Afortunadamente iba a funcionar de nuevo lo que denomino la conexión cósmica. Sucedió la tarde en que estaba plantado frente al Teatro de la Opera admirando su arquitectura y vi las oficinas de una de tantas agencias turísticas. Entonces la señora intuición me dio un toque como si me empujase a entrar en ella y entablase relación con Pedro, un argentino que conocía perfectamente la selva tras haber sido instructor de las fuerzas especiales brasileñas.
Poco después, mientras le contaba a Pedro cuáles eran mis deseos, la puerta se abrió dando paso a un hombre de unos sesenta años, pequeño, delgado, con un bigote fino sobre los labios, y de movimientos y hablar suaves. Se llamaba Baldomiro y antes de jubilarse había pasado los últimos treinta años trabajando como policía fluvial.
Pedro intercambió unas palabras con el recién llegado, y luego me dijo: “Creo que has encontrado a tu hombre, porque el señor Baldomiro, quien ha recorrido todos los rincones y ensenadas de estas aguas, tiene la intención de ascender por el Río Negro con su barca, y le iría de maravilla la compañía de alguien que corriese con los gastos”.
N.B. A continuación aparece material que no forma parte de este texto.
(* ===== verification/Compiler.v ===== *)
(** * The compiler of the interpreter (src/internal/engine/interpreter/compiler.go)

    [handleInstruction] lowers one Wasm instruction to operations, [compile] a
    function body.  [cstate] holds the fields of the Go compiler that change:
    the operand stack of [Signature.compiler], the control frames, the
    unreachable state and the result.  The rest are parameters of the section.

    Frames are a list whose head is the innermost one; a pointer to a frame is
    its position.  [C] is the state and error monad of the compiler.  The cases
    of the switch that only emit an operation are in tables, one per group. *)

From S2P Require Import Prelude Leb128 Features Opcodes Types ValStack Validate Signature Memory Operations.

(** ** Control frames *)

Inductive controlFrameKind :=
  | controlFrameKindBlockWithContinuationLabel
  | controlFrameKindBlockWithoutContinuationLabel
  | controlFrameKindFunction
  | controlFrameKindLoop
  | controlFrameKindIfWithElse
  | controlFrameKindIfWithoutElse
  | controlFrameKindTryTable.

Record controlFrame := mkFrame {
  frameID : Z;
  originalStackLenWithoutParam : Z;
  originalStackLenWithoutParamUint64 : Z;
  frameType : FunctionType;
  frameKind : controlFrameKind;
}.

Definition set_frameKind (k : controlFrameKind) (f : controlFrame) : controlFrame :=
  mkFrame (frameID f) (originalStackLenWithoutParam f) (originalStackLenWithoutParamUint64 f) (frameType f) k.

Definition ensureContinuation (f : controlFrame) : controlFrame :=
  match frameKind f with
  | controlFrameKindBlockWithoutContinuationLabel => set_frameKind controlFrameKindBlockWithContinuationLabel f
  | _ => f
  end.

Definition asLabel (f : controlFrame) : label :=
  match frameKind f with
  | controlFrameKindBlockWithContinuationLabel | controlFrameKindBlockWithoutContinuationLabel =>
      newLabel labelKindContinuation (frameID f)
  | controlFrameKindLoop => newLabel labelKindHeader (frameID f)
  | controlFrameKindFunction => newLabel labelKindReturn 0
  | controlFrameKindIfWithElse | controlFrameKindIfWithoutElse | controlFrameKindTryTable =>
      newLabel labelKindContinuation (frameID f)
  end.

(** ** State *)

Record cstate := mkState {
  core : compiler;
  currentFrameID : Z;
  controlFrames : list controlFrame;
  (** [unreachableState.depth]; [unreachableState.on] is [c_unreachable] *)
  unreachableDepth : Z;
  currentOpPC : Z;
  Operations : list unionOperation;
  SourceOffsets : list Z;
  LabelCallers : gmap Z Z;
  UsesMemory : bool;
  PendingExceptionTable : list pendingExceptionTableEntry;
}.

Definition set_core x s := mkState x (currentFrameID s) (controlFrames s) (unreachableDepth s) (currentOpPC s) (Operations s) (SourceOffsets s) (LabelCallers s) (UsesMemory s) (PendingExceptionTable s).
Definition set_currentFrameID x s := mkState (core s) x (controlFrames s) (unreachableDepth s) (currentOpPC s) (Operations s) (SourceOffsets s) (LabelCallers s) (UsesMemory s) (PendingExceptionTable s).
Definition set_controlFrames x s := mkState (core s) (currentFrameID s) x (unreachableDepth s) (currentOpPC s) (Operations s) (SourceOffsets s) (LabelCallers s) (UsesMemory s) (PendingExceptionTable s).
Definition set_unreachableDepth x s := mkState (core s) (currentFrameID s) (controlFrames s) x (currentOpPC s) (Operations s) (SourceOffsets s) (LabelCallers s) (UsesMemory s) (PendingExceptionTable s).
Definition set_currentOpPC x s := mkState (core s) (currentFrameID s) (controlFrames s) (unreachableDepth s) x (Operations s) (SourceOffsets s) (LabelCallers s) (UsesMemory s) (PendingExceptionTable s).
Definition set_Operations ops offs s := mkState (core s) (currentFrameID s) (controlFrames s) (unreachableDepth s) (currentOpPC s) ops offs (LabelCallers s) (UsesMemory s) (PendingExceptionTable s).
Definition set_LabelCallers x s := mkState (core s) (currentFrameID s) (controlFrames s) (unreachableDepth s) (currentOpPC s) (Operations s) (SourceOffsets s) x (UsesMemory s) (PendingExceptionTable s).
Definition set_UsesMemory x s := mkState (core s) (currentFrameID s) (controlFrames s) (unreachableDepth s) (currentOpPC s) (Operations s) (SourceOffsets s) (LabelCallers s) x (PendingExceptionTable s).
Definition set_PendingExceptionTable x s := mkState (core s) (currentFrameID s) (controlFrames s) (unreachableDepth s) (currentOpPC s) (Operations s) (SourceOffsets s) (LabelCallers s) (UsesMemory s) x.
Definition set_c_unreachable (b : bool) (c : compiler) : compiler :=
  mkCompiler (c_stack c) (c_stackLenInUint64 c) b (c_pc c) (c_body c) (c_sig c) (c_localTypes c) (c_funcs c) (c_globals c) (c_funcTypeToSigs c).

(** ** The monad *)

Definition C (A : Type) : Type := cstate -> res (A * cstate).

#[global] Instance C_ret : MRet C := fun A a s => Ok (a, s).
#[global] Instance C_bind : MBind C := fun A B k c s => let! (a, s) := c s in k a s.

Definition liftC {A} (r : res A) : C A := fun s => let! a := r in Ok (a, s).
Definition getC {A} (f : cstate -> A) : C A := fun s => Ok (f s, s).
Definition modC (f : cstate -> cstate) : C unit := fun s => Ok (tt, f s).
Definition failC {A} (msg : string) : C A := fun _ => Err msg.
(** An operation of the operand stack. *)
Definition coreC {A} (f : compiler -> res (A * compiler)) : C A := fun s =>
  let! (a, c) := f (core s) in Ok (a, set_core c s).

Definition pcOf (s : cstate) : Z := c_pc (core s).
Definition advanceC (n : Z) : C unit := modC (fun s => set_core (set_c_pc (c_pc (core s) + n) (core s)) s).
Definition isUnreachable (s : cstate) : bool := c_unreachable (core s).
Definition markUnreachable : C unit := modC (fun s => set_core (set_c_unreachable true (core s)) s).
Definition resetUnreachable : C unit := modC (fun s => set_core (set_c_unreachable false (core s)) s).

(** [c.body[c.pc+d:]] and [c.body[c.pc]] *)
Definition bodyFromC (d : Z) : C (list Z) := c ← getC core; liftC (zslice (c_body c) (c_pc c + d)).
Definition bodyAtC : C Z := c ← getC core; liftC (zindex (c_body c) (c_pc c)).

Definition pushC (ts : unsignedType) : C unit := coreC (fun c => Ok (tt, stackPush ts c)).
Definition popC : C unsignedType := coreC stackPop.
Fixpoint popN (n : nat) : C unit :=
  match n with O => mret tt | S n' => _ ← popC; popN n' end.
(** [for _, t := range ts { c.stackPush(wasmValueTypeTounsignedType(t)) }] *)
Fixpoint pushTypes (ts : list ValueType) : C unit :=
  match ts with
  | [] => mret tt
  | t :: ts' => u ← liftC (wasmValueTypeTounsignedType t); _ ← pushC u; pushTypes ts'
  end.

Definition stackPeek : C unsignedType :=
  c ← getC core; liftC (match c_stack c with t :: _ => Ok t | [] => Panic "index out of range" end).

(** [c.stack[:frame.originalStackLenWithoutParam]], the head being the top. *)
Definition stackSwitchAt (f : controlFrame) : C unit :=
  c ← getC core;
  let n := originalStackLenWithoutParam f in
  if (0 <=? n) && (n <=? zlen (c_stack c)) then
    modC (set_core (set_c_stack (drop (Z.to_nat (zlen (c_stack c) - n)) (c_stack c)) (originalStackLenWithoutParamUint64 f) c))
  else liftC (Panic "slice bounds out of range").

(** The frame [n] positions from the top, and its replacement. *)
Definition getFrame (n : Z) : C controlFrame := fs ← getC controlFrames; liftC (zindex fs n).
Definition setFrame (n : Z) (f : controlFrame) : C unit :=
  modC (fun s => set_controlFrames (<[Z.to_nat n := f]> (controlFrames s)) s).
Definition topFrame : C controlFrame := getFrame 0.
Definition functionFrame : C controlFrame :=
  fs ← getC controlFrames; liftC (match last fs with Some f => Ok f | None => Panic "index out of range" end).
Definition pushFrame (f : controlFrame) : C unit := modC (fun s => set_controlFrames (f :: controlFrames s) s).
Definition popFrame : C controlFrame :=
  f ← topFrame; _ ← modC (fun s => set_controlFrames (tail (controlFrames s)) s); mret f.

Definition nextFrameID : C Z :=
  n ← getC currentFrameID;
  let id := wrap32 (n + 1) in
  _ ← modC (set_currentFrameID id); mret id.

(** [c.result.LabelCallers[l] += n] *)
Definition callLabelTimes (n : Z) (l : label) : C unit :=
  modC (fun s => set_LabelCallers (<[l := wrap32 (default 0 (LabelCallers s !! l) + n)]> (LabelCallers s)) s).
Definition callLabel : label -> C unit := callLabelTimes 1.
No tuve necesidad de pensarlo dos veces. El precio no era exagerado y yo sería el único pasajero. Sólo viajaría con nosotros la esposa del señor Baldomiro, que se encargaría de cocinar. Durante una semana navegaríamos por lugares a los que no iba un solo turista. “Trato hecho”, acepté encantado.
Por la tarde estuve haciendo las compras que creí necesarias: “maconha” (maría), tabaco, papel de liar, y poco más.
Sorpresas te da la vida: me crucé con Ramona y Sandy por la calle y pasé un rato charlando con ellas. Ramona me comentó: “Mi instinto, o llámale cómo quieras, sabía que andabas cerca y que hoy me iba a encontrar contigo”. Las dos chicas bávaras acababan de regresar de un viaje organizado por la selva, y me contaron: “Impresionante y bonito, pero todo muy montado y siempre metidas en un gran grupo de turistas”.
Nos despedimos teniendo la extraña convicción de que nos veríamos de nuevo en algún rincón de aquel inmenso continente. Continuará.
Y esto es todo por hoy, mis queridos papanatas. Bom Bom.